Más allá de los números: El impacto en la vida diaria
El estudio revela que la mayoría de los encuestados, incluso aquellos que poseen vehículos a combustión, coinciden en la necesidad urgente de adoptar tecnologías vehiculares más limpias. ¿La razón? La contaminación del aire ya no es un problema lejano, sino una realidad que afecta nuestra salud directamente, especialmente en ciudades como Bogotá, donde cada bocanada puede sentirse como una agresión.
Pero el apoyo a estos estándares no se limita a lo ambiental.
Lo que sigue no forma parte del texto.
(** * The agent registry of porter: [AgentManager]

    A shallow embedding of [src/managers/AgentManager.ts] and the properties
    of its registry: classification of a port into a location, merge or
    creation of the logical agent, reference counting of the ports behind an
    agent, forced removal, the partial-location query and the event hub.

    Conventions of the embedding.
    - A JavaScript [Map] is an association list in insertion order with
      unique keys ([JsMap]); a [Set] is a list in insertion order without
      repetition ([JsSet]), compared by object identity.
    - A [Runtime.Port] is an object: [ref] is its identity, and a port set
      compares ports by [ref] alone.
    - Tab and frame identifiers are integers ([Z]); [x || d] on them is
      [Js.or_number]: both [undefined] and [0] select the default.
    - [uuidv4()] and [Date.now()] are the environment's: every call of
      [addAgent] receives the value each would return ([uuid], [now]).
    - A subscribed handler is a function object, identified by a number; what
      it does when invoked belongs to the host ([invoke]): it may return or
      throw, and it may call back into the registry and so change its state.
    - The logger only writes; it is left out of the state. *)

From Stdlib Require Import String Ascii List ZArith Bool Lia PeanoNat FinFun.
Import ListNotations.
Local Open Scope string_scope.

(** ** JavaScript values *)

Module Js.

(** [!!s] for a string. *)
Definition truthy_string (s : string) : bool := negb (s =? "").

(** [!!n] for an integer. *)
Definition truthy_number (n : Z) : bool := negb (n =? 0)%Z.
(** [POST /api/tasks]; [now] is [new Date().toISOString()].  The query is
    awaited inside a [try]: a rejected promise is answered with 500. *)
Definition post_tasks {D} (user_id : string) (body : TaskBody) (now : string) : plan D :=
  if negb (Val.truthy (t_title body)) || negb (Val.truthy (t_category body))
     || negb (Val.truthy (t_priority_level body))
  then Answer (ErrorReply 400 "Missing required fields")
  else
    let newTask :=
      [("user_id", Val.Str user_id);
       ("title", t_title body);
       ("description", t_description body);
       ("category", t_category body);
       ("priority_level", t_priority_level body);
       ("created_at", Val.Str now)] in
    Await (InsertInto "tasks" newTask)
      (fun result =>
         match result with
         | Resolved data (Some message) => ErrorReply 500 ("Database error: " ++ message)
         | Resolved data None => DataReply 201 data
         | Failed => ErrorReply 500 "Internal server error"
         end).

(** [GET /api/tasks] *)
Definition get_tasks {D} (user_id : string) : plan D :=
  Await (SelectFrom "tasks" "*" [("user_id", Val.Str user_id)])
    (fun result =>
       match result with
       | Resolved data (Some message) => ErrorReply 500 "No task  found"
       | Resolved data None => DataReply 200 data
       | Failed => Throws
       end).
(** * dict_server: a key-value store served over a TCP socket

    Shallow embedding of [dict_server.c] (command parser, key-value backend,
    response encoder and the per-message dispatch of the connection loop) and
    the properties of it that the specification states. *)

From stdpp Require Import gmap strings list pretty.
From Equations Require Import Equations.
From Equations.Prop Require Import Logic.
From Stdlib Require Import Ascii ZArith Lia.

Local Open Scope Z_scope.

(** ** C strings

    A [char *] is modelled as [option string]: [None] is the null pointer and
    [Some mem] the bytes found at the address.  The string functions of libc
    see those bytes up to the first NUL. *)

Module CStr.

Definition NUL : ascii := "000"%char.
Definition LF : ascii := "010"%char.

(** The text of the C string stored in [mem]: everything before the first
    NUL byte. *)
Fixpoint c_str (mem : string) : string :=
  match mem with
  | EmptyString => EmptyString
  | String c rest => if Ascii.eqb c NUL then EmptyString else String c (c_str rest)
  end.

(** [strlen(s)] *)
Definition strlen (mem : string) : nat := String.length (c_str mem).

(** Pointer arithmetic [s + n]. *)
Fixpoint skip (n : nat) (s : string) : string :=
  match n, s with
  | O, _ => s
  | S n', String _ rest => skip n' rest
  | S _, EmptyString => EmptyString
  end.

(** The first [n] bytes at [s]. *)
Fixpoint take (n : nat) (s : string) : string :=
  match n, s with
  | S n', String c rest => String c (take n' rest)
  | _, _ => EmptyString
  end.

(** [n] NUL bytes: a zero-initialised [char] array. *)
Fixpoint zeros (n : nat) : string :=
  match n with
  | O => EmptyString
  | S n' => String NUL (zeros n')
  end.

(** The array of a string literal: its characters and the terminating NUL;
    [sizeof] of the literal is the size of that array. *)
Definition literal (s : string) : string := s +:+ String NUL EmptyString.
Definition sizeof_literal (s : string) : nat := S (String.length s).

(** [strstr(haystack, needle)]: offset of the first occurrence of [needle],
    [None] for the null pointer returned when there is none. *)
Fixpoint strstr (haystack needle : string) : option nat :=
  if String.prefix needle haystack then Some O
  else match haystack with
       | EmptyString => None
       | String _ rest => S <$> strstr rest needle
       end.

(** Membership of a character in a delimiter set (libc's [strchr] on it). *)
Fixpoint is_delim (delim : string) (c : ascii) : bool :=
  match delim with
  | EmptyString => false
  | String d rest => Ascii.eqb c d || is_delim rest c
  end.

(** [strspn(s, delim)]: length of the leading run of delimiters. *)
Fixpoint strspn (s delim : string) : nat :=
  match s with
  | EmptyString => O
  | String c rest => if is_delim delim c then S (strspn rest delim) else O
  end.
(* ===== verification/Keyset.v ===== *)
(** * Keyset pagination

    What the catalog and history queries share: the rows after a cursor in the
    order of their keys, one more than the limit to learn whether there is a next
    page, and the key of the last row as its cursor.  Reading pages from sources
    that change in between visits no key twice and misses no row that stays. *)
From S2P Require Import Prelude GoSort.

Section keyset.
Context {A K : Type} (key : A -> K) (less : K -> K -> bool).

Definition follows (after : option K) (x : A) : bool := match after with Some c => less c (key x) | None => true end.
Definition page_of (rows : list A) (after : option K) (limit : nat) : list A * option K :=
  let found := take (S limit) (List.filter (follows after) rows) in
  if decide (limit < length found) then (take limit found, key <$> found !! pred limit) else (found, None).
(** The pages of a client that reads page [i] from source [i]; [true] when the
    last page was reached. *)
Fixpoint read_pages (sources : list (list A)) (after : option K) (limit : nat) : list A * bool :=
  match sources with
  | [] => ([], false)
  | rows :: rest =>
      let '(items, next) := page_of rows after limit in
      match next with
      | None => (items, true)
      | Some c => let '(more, finished) := read_pages rest (Some c) limit in (items ++ more, finished)
      end
  end.

Definition key_before (x y : A) : Prop := less (key x) (key y) = true.
Definition in_order (rows : list A) : Prop := StronglySorted key_before rows.
Context `{!StrictTotal less}.

Lemma in_order_filter (p : A -> bool) rows : in_order rows -> in_order (List.filter p rows).
Proof.
  induction 1 as [|x l Hl IH Hx]; [constructor|]. cbn [List.filter]. destruct (p x); [|done]. constructor; [done|].
  rewrite Forall_forall in Hx |- *. intros y Hy. apply Hx. rewrite list_elem_of_In, filter_In, <- list_elem_of_In in Hy. by destruct Hy.
Qed.
Lemma in_order_take n rows : in_order rows -> in_order (take n rows).
Proof.
  intros Hs. revert n. induction Hs as [|x l Hl IH Hx]; intros [|n]; [constructor..|]. constructor; [apply IH|].
  rewrite Forall_forall in Hx |- *. intros y Hy%elem_of_take. destruct Hy as (i & Hi & _). by apply Hx, (list_elem_of_lookup_2 _ i).
Qed.
Lemma in_order_app l k : in_order l -> in_order k -> (forall x y, x ∈ l -> y ∈ k -> key_before x y) -> in_order (l ++ k).
Proof.
  intros Hl Hk Hlk. induction Hl as [|x l Hl IH Hx]; [done|]. constructor.
  - apply IH. intros y z Hy. apply Hlk. by right.
  - apply Forall_app. split; [done|]. apply Forall_forall. intros y Hy. apply Hlk; [by left|done].
Qed.

(** A page: the first rows after the cursor; with a next page it is full and the
    cursor is its last key, without one it is everything. *)
Lemma page_spec rows after limit items next : in_order rows -> 1 <= limit -> page_of rows after limit = (items, next) ->
  let found := List.filter (follows after) rows in
  in_order items /\ items = take limit found /\
  match next with
  | None => items = found
  | Some c => length items = limit /\ exists x, last items = Some x /\ key x = c /\ limit < length found
  end.
Proof.
  intros Hs Hl. unfold page_of. set (found := List.filter (follows after) rows). cbv zeta.
  assert (in_order found) as Hf by by apply in_order_filter. rewrite length_take. case_decide as Hlen; intros [= <- <-].
  - rewrite take_take. replace (limit `min` S limit) with limit by lia. split_and!; [by apply in_order_take|done|].
    rewrite lookup_take_lt by lia. destruct (lookup_lt_is_Some_2 found (pred limit)) as [x Hx]; [lia|]. rewrite Hx. cbn.
    assert (length (take limit found) = limit) as Hlt by (rewrite length_take; lia). split; [done|]. exists x. split_and!; [|done|lia].
    rewrite last_lookup, Hlt. rewrite lookup_take_lt by lia. done.
  - rewrite (take_ge found (S limit)) by lia. rewrite (take_ge found limit) by lia. done.
Qed.
Lemma follows_after x c y : key_before x y -> follows (Some c) x = true -> follows (Some c) y = true.
Proof. unfold key_before. cbn. intros Hxy Hc. by eapply wo_trans. Qed.
(** What comes after the last row of a full page is after everything on it. *)
Lemma in_order_last items x : in_order items -> last items = Some x -> forall y, y ∈ items -> y = x \/ key_before y x.
Proof.
  intros Hs [l ->]%last_Some y Hy. apply elem_of_app in Hy as [Hy|Hy]; [|apply list_elem_of_singleton in Hy; by left]. right.
  unfold in_order in Hs. induction l as [|z l IH]; [by apply elem_of_nil in Hy|]. cbn in Hs. apply StronglySorted_cons in Hs as [Hz Hs].
  apply elem_of_cons in Hy as [->|Hy]; [|by apply IH]. rewrite Forall_forall in Hz. apply Hz. apply elem_of_app. right. by left.
Qed.

Lemma elem_of_found rows after y : y ∈ List.filter (follows after) rows <-> y ∈ rows /\ follows after y = true.
Proof. by rewrite list_elem_of_In, filter_In, <- list_elem_of_In. Qed.
Lemma take_before n l x y : in_order l -> last (take n l) = Some x -> y ∈ drop n l -> key_before x y.
Proof.
  intros Hs Hx Hy. rewrite <- (take_drop n l) in Hs.
  apply last_Some in Hx as [l' Hx]. rewrite Hx in Hs. unfold in_order in Hs. clear -Hs Hy.
  induction l' as [|z l' IH]; cbn in Hs; apply StronglySorted_cons in Hs as [Hz Hs]; [|by apply IH].
  rewrite Forall_forall in Hz. by apply Hz.
Qed.

(** No key twice, in order. *)
Lemma read_pages_in_order sources after limit items finished : Forall in_order sources -> 1 <= limit ->
  read_pages sources after limit = (items, finished) -> in_order items /\ Forall (fun x => follows after x = true) items.
Proof.
  intros Hall Hl. revert after items. induction Hall as [|rows rest Hrows Hall IH]; intros after items; cbn [read_pages]; [intros [= <- _]; split; constructor|].
  destruct (page_of rows after limit) as [page next] eqn:Hp. destruct (page_spec _ _ _ _ _ Hrows Hl Hp) as (Hs & Htake & Hnext).
  assert (Forall (fun x => follows after x = true) page) as Hfollow.
  { apply Forall_forall. intros x Hx. rewrite Htake in Hx. apply elem_of_take in Hx as (i & Hi & _).
    apply list_elem_of_lookup_2, elem_of_found in Hi. by destruct Hi. }
  destruct next as [c|]; [|intros [= <- _]; done]. destruct Hnext as (_ & x & Hx & <- & _).
  destruct (read_pages rest (Some (key x)) limit) as [more fin] eqn:Hm. intros [= <- ->].
  destruct (IH _ _ Hm) as [Hmore Hafter]. rewrite Forall_forall in Hafter.
  assert (forall y z, y ∈ page -> z ∈ more -> key_before y z) as Hyz.
  { intros y z Hy Hz. specialize (Hafter z Hz). cbn in Hafter. destruct (in_order_last _ _ Hs Hx y Hy) as [->|Hy']; [done|]. by eapply wo_trans. }
  split; [by apply in_order_app|]. apply Forall_app. split; [done|]. apply Forall_forall. intros z Hz.
  destruct after as [c|]; [|done]. apply last_Some in Hx as [l' Hx]. assert (x ∈ page) as Hxp by (rewrite Hx; apply elem_of_app; right; by left).
  rewrite Forall_forall in Hfollow. by eapply follows_after; [apply Hyz|apply Hfollow].
Qed.
(** Nothing that no source holds. *)
Lemma read_pages_sound sources after limit items finished x : Forall in_order sources -> 1 <= limit ->
  read_pages sources after limit = (items, finished) -> x ∈ items -> exists rows, rows ∈ sources /\ x ∈ rows.
Proof.
  intros Hall Hl. revert after items. induction Hall as [|rows rest Hrows Hall IH]; intros after items; cbn [read_pages]; [intros [= <- _] []%elem_of_nil|].
  destruct (page_of rows after limit) as [page next] eqn:Hp. destruct (page_spec _ _ _ _ _ Hrows Hl Hp) as (_ & Htake & _).
  assert (x ∈ page -> x ∈ rows) as Hpage.
  { rewrite Htake. intros (i & Hi & _)%elem_of_take. by apply list_elem_of_lookup_2, elem_of_found in Hi as [? _]. }
  destruct next as [c|]; [|intros [= <- _] Hx; exists rows; split; [by left|auto]].
  destruct (read_pages rest (Some c) limit) as [more fin] eqn:Hm. intros [= <- ->] [Hx|Hx]%elem_of_app; [exists rows; split; [by left|auto]|].
  destruct (IH _ _ Hm Hx) as (rows' & Hr & Hx'). exists rows'. split; [by right|done].
Qed.
(** Nothing missed that every source holds. *)
Lemma read_pages_complete sources after limit items k : Forall in_order sources -> 1 <= limit ->
  read_pages sources after limit = (items, true) ->
  (forall rows, rows ∈ sources -> exists x, x ∈ rows /\ key x = k) ->
  match after with Some c => less c k = true | None => True end -> exists x, x ∈ items /\ key x = k.
Proof.
  intros Hall Hl. revert after items. induction Hall as [|rows rest Hrows Hall IH]; intros after items; cbn [read_pages]; [done|].
  destruct (page_of rows after limit) as [page next] eqn:Hp. destruct (page_spec _ _ _ _ _ Hrows Hl Hp) as (Hs & Htake & Hnext).
  intros Hread Hin Hafter. destruct (Hin rows) as (x & Hx & Hk); [by left|].
  assert (x ∈ List.filter (follows after) rows) as Hf by (apply elem_of_found; split; [done|]; destruct after; cbn; by rewrite ?Hk).
  destruct next as [c|].
  - destruct Hnext as (_ & z & Hz & <- & _). destruct (read_pages rest (Some (key z)) limit) as [more fin] eqn:Hm.
    injection Hread as <- ->. rewrite <- (take_drop limit (List.filter _ _)), elem_of_app, <- Htake in Hf. destruct Hf as [Hxp|Hxp]; [exists x; split; [apply elem_of_app; by left|done]|].
    destruct (IH (Some (key z)) more) as (y & Hy & Hyk); [done| | |exists y; split; [apply elem_of_app; by right|done]].
    + intros rows' Hr. apply Hin. by right.
    + rewrite <- Hk. rewrite Htake in Hz. by apply (take_before limit _ _ _ (in_order_filter _ _ Hrows) Hz Hxp).
  - injection Hread as <-. exists x. by rewrite Hnext.
Qed.

Lemma in_order_NoDup l : in_order l -> NoDup l.
Proof.
  induction 1 as [|x l Hl IH Hx]; constructor; [|done]. intros Hin. rewrite Forall_forall in Hx. specialize (Hx x Hin).
  unfold key_before in Hx. by rewrite wo_irrefl in Hx.
Qed.
Lemma in_order_ext l k : in_order l -> in_order k -> (forall x, x ∈ l <-> x ∈ k) -> l = k.
Proof.
  intros Hl Hk Hext. apply (StronglySorted_unique_strong key_before); [|done|done|apply NoDup_Permutation; [by apply in_order_NoDup..|done]].
  intros x y _ _ Hxy Hyx. unfold key_before in *. by rewrite (wo_asym _ _ _ Hxy) in Hyx.
Qed.
Lemma next_rows rows after limit x : in_order rows -> last (take limit (List.filter (follows after) rows)) = Some x ->
  drop limit (List.filter (follows after) rows) = List.filter (follows (Some (key x))) rows.
Proof.
  intros Hs Hx. set (found := List.filter (follows after) rows) in *. assert (in_order found) as Hf by by apply in_order_filter.
  assert (x ∈ take limit found) as Hin by (apply last_Some in Hx as [l' ->]; apply elem_of_app; right; by left).
  apply in_order_ext; [|by apply in_order_filter|].
  - unfold in_order in *. rewrite <- (take_drop limit found) in Hf. clear -Hf. induction (take limit found) as [|z l IH]; [done|].
    apply IH. cbn in Hf. by apply StronglySorted_cons in Hf as [_ Hf].
  - intros y. rewrite elem_of_found. split.
    + intros Hy. split; [|by apply (take_before limit found)].
      assert (y ∈ found) as [Hr _]%elem_of_found by (rewrite <- (take_drop limit found); apply elem_of_app; by right). done.
    + intros [Hy Hxy]. cbn in Hxy. assert (follows after x = true) as Hax.
      { assert (x ∈ found) as [_ ?]%elem_of_found by (rewrite <- (take_drop limit found); apply elem_of_app; by left). done. }
      assert (y ∈ found) as Hyf by (apply elem_of_found; split; [done|]; destruct after; [by eapply follows_after|done]).
      rewrite <- (take_drop limit found) in Hyf. apply elem_of_app in Hyf as [Hyt|]; [|done]. exfalso.
      destruct (in_order_last _ _ (in_order_take limit found Hf) Hx y Hyt) as [->|Hyx]; [by rewrite wo_irrefl in Hxy|].
      unfold key_before in Hyx. by rewrite (wo_asym _ _ _ Hxy) in Hyx.
Qed.
(** A source at rest is read completely, in as many pages as it has rows at most. *)
Lemma read_pages_at_rest rows after limit n : in_order rows -> 1 <= limit -> length (List.filter (follows after) rows) <= n ->
  read_pages (replicate (S n) rows) after limit = (List.filter (follows after) rows, true).
Proof.
  intros Hs Hl. revert after. induction n as [|n IH]; intros after Hn; change (replicate (S ?m) rows) with (rows :: replicate m rows);
    cbn [read_pages]; destruct (page_of rows after limit) as [page next] eqn:Hp;
    destruct (page_spec _ _ _ _ _ Hs Hl Hp) as (_ & Htake & Hnext); destruct next as [c|]; try (by rewrite Hnext);
    destruct Hnext as (_ & x & Hx & <- & Hlen).
  - lia.
  - rewrite Htake in Hx. pose proof (next_rows _ _ _ _ Hs Hx) as Hrest. rewrite IH.
    + by rewrite <- Hrest, Htake, take_drop.
    + rewrite <- Hrest, length_drop. lia.
Qed.
End keyset.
Los colombianos también ven una oportunidad para ahorrar energía y combustible, impulsar la innovación y modernizar nuestro parque automotor.
Desafíos en el camino: Obstáculos y soluciones
El sondeo también revela desafíos importantes: la falta de infraestructura de carga, los costos iniciales elevados y las dudas sobre la durabilidad de las baterías. Sin embargo, estos obstáculos no deben frenarnos. Al contrario, deben servir como guía para diseñar políticas públicas que faciliten una transición justa y gradual hacia tecnologías más limpias.
Es fundamental que el gobierno, la industria y la sociedad trabajemos juntos para superar estos desafíos y asegurar que todos los colombianos puedan disfrutar de un aire más limpio.
Un llamado a la acción impostergable
Mientras países vecinos como México, Chile y Brasil ya avanzan en la implementación de estándares de eficiencia vehicular, Colombia no puede quedarse atrás. La ciudadanía ha hablado claro: quiere políticas que protejan la salud pública, reduzcan los costos para las familias y modernicen el mercado automotor.
Es hora de que nuestros líderes escuchen este clamor y actúen con decisión para construir un futuro donde respirar aire limpio sea un derecho fundamental, no un lujo.